Sugar is not toxic. And, it’s not the primary cause of obesity.
Those are the first two things you need to know when considering if sugar is bad. After all, your body is perfectly designed to metabolize sugar. When you eat carbohydrates (any carbohydrates, vegetables included) your body eventually breaks them down into glucose (AKA sugar).
So, the idea that sugar is bad when your body is designed to use it and convert it into energy just doesn’t make sense.
Now, that’s not to say that too much sugar can’t be a problem. It can, but understanding your limits can make your diet a lot less stressful and a lot more delicious. Let’s dig in.
Is Sugar The Cause of
Obesity and Diabetes?
If you’re going to stand up for sugar for anything (because, again, it has some downsides, which we’ll discuss), it’s the belief that sugar is the cause of diseases like obesity and diabetes.
Yes, sugar can play an indirect role in both. But, data and research don’t align to suggest that both diseases are driven by sugar.
Over the last 40 years, our sugar consumption has shifted from 20.8 teaspoons of sugar per day in the 1970s to about 23 teaspoons of sugar per day. Both numbers are too high, but the ~2.2 teaspoons increase is only about 32 added extra calories. Again, too much sugar, but the increase in sugar is not what’s driving obesity.

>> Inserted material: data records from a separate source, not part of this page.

(* ===== verification/_CoqProject ===== *)
-Q . S2P
Prelude.v
Js.v
Number.v
Browser.v
React.v
Remote.v
Flight.v
Session.v
PdfToImage.v
PdfToImageArchive.v
PdfToImageInv.v
PdfToImageProps.v
PdfToImageRuns.v
PdfToImageDefects.v
PdfToImageLeak.v
PdfToImageSession.v
ImageConverter.v
ImageConverterInv.v
ImageConverterProps.v
ImageConverterRuns.v
ImageConverterSession.v
ImageToPdf.v
ImageToPdfInv.v
ImageToPdfProps.v
ImageToPdfRuns.v
ImageToPdfSession.v
Batching.v
Json.v
JsonEquiv.v
ImageGenerator.v
ImageGeneratorInv.v
ImageGeneratorName.v
ImageGeneratorProps.v
ImageGeneratorReading.v
ImageGeneratorRuns.v
Guide.v
Shell.v
ShellProps.v
ImageGeneratorSession.v
AppSession.v
(** A sequence throws what its first part throws, or what the rest
    throws once the first part has a value. *)
Lemma outcome_bind_rejected o (k : A -> outcome E B) e :
  o ≫= k = Rejected e -> o = Rejected e \/ exists a, o = Fulfilled a /\ k a = Rejected e.
Proof. destruct o; simpl; naive_solver. Qed.

End outcomes.

#[export] Hint Rewrite @length_app @length_fmap @length_take @length_drop : js.
(* ===== verification/Session.v ===== *)
(** * The conversion session of the design, and what it is to implement it

    The design describes every form as one state machine, the conversion
    session: an input is staged, submitted, the answer decoded, and the
    session ends ready or failed.  [Module Session] has that machine: its
    phases, its labels and its transition function.  It extends the
    design's list of transitions by one edge the design leaves out and
    every form has: a staged input may be submitted again from [Ready] and
    from [Failed].

    A form implements the session through a [Form] instance: a phase for
    each configuration, and for each event the labels of the transitions it
    stands for (none for an event the session does not see, two for an
    event that delivers an answer which needs no decoding).  The instance
    also names the events at which the form {e departs} from the design;
    [simulates] says that every other event moves the phase as the session
    does, and [conforming_accepts] concludes that the labels of a run
    without departures are a run of the session.  A form mounted inside
    another system keeps its simulation: [embeds] says that the system, at
    the configurations that wrap the form's, does for the form's events
    what the form does, and [simulates_embedded] carries the form's
    simulation over. *)

From stdpp Require Import base tactics option list.
From S2P Require Import Prelude.

Module Session.

Inductive Phase : Type := Idle | Staged | Submitting | Decoding | Ready | Failed.

(** [SelectInputs valid]: a selection, with whether any of it is valid. *)
Inductive Label : Type :=
| SelectInputs (valid : bool)
| Submit
| RemoteSuccess
| RemoteFailure
| DecodeSuccess
| DecodeFailure
| Reset.

Definition transition (l : Label) (p : Phase) : option Phase :=
  match l, p with
  | SelectInputs true, _ => Some Staged
  | SelectInputs false, _ => Some Failed
  | Submit, (Staged | Ready | Failed) => Some Submitting
  | RemoteSuccess, Submitting => Some Decoding
  | RemoteFailure, Submitting => Some Failed
  | DecodeSuccess, Decoding => Some Ready
  | DecodeFailure, Decoding => Some Failed
  | Reset, (Ready | Failed) => Some Idle
  | _, _ => None
  end.

(** The phase a sequence of labels leads to, if the session accepts it. *)
Fixpoint accepts (ls : list Label) (p : Phase) : option Phase :=
  match ls with
  | [] => Some p
  | l :: ls' => p' ← transition l p; accepts ls' p'
  end.

(** The phase a page shows: the stage of the submission in flight when
    there is one; otherwise an output on the page means [Ready], a message
    [Failed], and a staged input [Staged]. *)
Definition display (flight : option Phase) (output failed staged : bool) : Phase :=
  match flight with
  | Some p => p
  | None =>
      if output then Ready else if failed then Failed else if staged then Staged else Idle
  end.

End Session.

#[export] Instance phase_eq_dec : EqDecision Session.Phase.
Proof. solve_decision. Defined.

#[export] Instance label_eq_dec : EqDecision Session.Label.
Proof. solve_decision. Defined.

(** A form seen as a session. *)
Class Form (C E : Type) : Type := {
  form_init : C;
  form_enabled : E -> C -> bool;
  form_step : E -> C -> option C;
  form_phase : C -> Session.Phase;
  form_labels : E -> C -> list Session.Label;
  form_departs : E -> C -> bool;
}.

Section refinement.
Context {C E : Type} `{!Form C E}.
Implicit Types (c : C) (e : E) (es : list E) (ls : list Session.Label) (I : C -> Prop).

(** A run of the form without departures, with the labels of its events. *)
Fixpoint conforming es c : option (C * list Session.Label) :=
  match es with
  | [] => Some (c, [])
  | e :: es' =>
      if form_enabled e c && negb (form_departs e c) then
        c' ← form_step e c;
        '(c'', ls) ← conforming es' c';
        Some (c'', form_labels e c ++ ls)
      else None
  end.

(** [I] holds at the first render and along every step, and every step
    that is not a departure moves the phase as the session does. *)
Definition simulates I : Prop :=
  I form_init /\
  forall e c c', I c -> form_enabled e c = true -> form_step e c = Some c' ->
    I c' /\
    (form_departs e c = false ->
     Session.accepts (form_labels e c) (form_phase c) = Some (form_phase c')).

Lemma accepts_app ls1 ls2 p :
  Session.accepts (ls1 ++ ls2) p = Session.accepts ls1 p ≫= Session.accepts ls2.
Proof.
  revert p; induction ls1 as [|l ls1 IH]; intros p; simpl; [done|].
  destruct (Session.transition l p); simpl; [apply IH|done].
Qed.

(** The session accepts the labels of a run without departures, and ends in
    the phase of the configuration the run ends in. *)
Lemma conforming_accepts I es c c' ls :
  simulates I -> I c -> conforming es c = Some (c', ls) ->
  I c' /\ Session.accepts ls (form_phase c) = Some (form_phase c').
Proof.
  intros [_ Hsim]. revert c ls; induction es as [|e es IH]; intros c ls Hc Hes;
    simplify_eq/=; [done|].
  destruct (form_enabled e c) eqn:He, (form_departs e c) eqn:Hd; simplify_eq/=.
  destruct (form_step e c) as [c1|] eqn:Hs; simplify_eq/=.
  destruct (conforming es c1) as [[c2 ls2]|] eqn:Hes'; simplify_eq/=.
  destruct (Hsim e c c1 Hc He Hs) as [Hc1 Hacc]. destruct (IH c1 ls2 Hc1 Hes') as [Hc2 Hacc2].
  split; [done|]. by rewrite accepts_app, (Hacc Hd).
Qed.

End refinement.

(** ** A form inside a larger system *)

Section embedding.
Context {C E C' E' : Type} (inner : Form C E) (outer : Form C' E').
Context (wrap : C -> C') (ev : E -> E').
Implicit Types (c : C) (e : E) (I : C -> Prop).

(** At the configurations [wrap c] and for the events [ev e], the outer
    system does what the form does. *)
Record embeds : Prop := mkEmbeds {
  embeds_enabled e c :
    @form_enabled _ _ outer (ev e) (wrap c) = true -> @form_enabled _ _ inner e c = true;
  embeds_step e c :
    @form_step _ _ outer (ev e) (wrap c) = wrap <$> @form_step _ _ inner e c;
  embeds_phase c : @form_phase _ _ outer (wrap c) = @form_phase _ _ inner c;
  embeds_labels e c :
    @form_labels _ _ outer (ev e) (wrap c) = @form_labels _ _ inner e c;
  embeds_departs e c :
    @form_departs _ _ outer (ev e) (wrap c) = @form_departs _ _ inner e c;
}.

(** The form's simulation holds of its events inside the system. *)
Lemma simulates_embedded I e c (d : C') :
  embeds -> @simulates _ _ inner I -> I c ->
  @form_enabled _ _ outer (ev e) (wrap c) = true ->
  @form_step _ _ outer (ev e) (wrap c) = Some d ->
  exists c', d = wrap c' /\ I c' /\
    (@form_departs _ _ outer (ev e) (wrap c) = false ->
     Session.accepts (@form_labels _ _ outer (ev e) (wrap c)) (@form_phase _ _ outer (wrap c))
     = Some (@form_phase _ _ outer d)).
Proof.
  intros [Hen Hst Hph Hla Hde] [_ Hsim] Hc He Hs.
  rewrite Hst in Hs. apply fmap_Some in Hs as (c' & Hs & ->).
  destruct (Hsim e c c' Hc (Hen _ _ He) Hs) as [Hc' Hacc].
  exists c'. split_and!; [done..|]. rewrite Hde, Hla, !Hph. apply Hacc.
Qed.

End embedding.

After all, according to USDA data, calorie consumption has increased by anywhere from 600 to 700 calories over the same time period. For reference, the consumption of fats and oils jumped from 52 pounds per year (per person) in the 1970s to 82 pounds per year more recently.
The problem with obesity is too many calories. And that is a complicated problem that includes many factors such as food availability, hyper-palatable foods (think fat, salty, and sweet combined), psychological factors, social factors, and genetics.
Can sugar potentially make you desire to eat more? Yes. But, as you’ll find out, the poison is in the dose and the source. It’s not one or the other.
The same goes for diabetes. Many people believe that sugar causes diabetes. In reality, it’s excess body fat that triggers the disease. If you have too much body fat, then it creates insulin resistance, which means your body’s natural glucose control breaks and you start storing and processing sugar differently. That’s what leads to prediabetes and, ultimately, diabetes.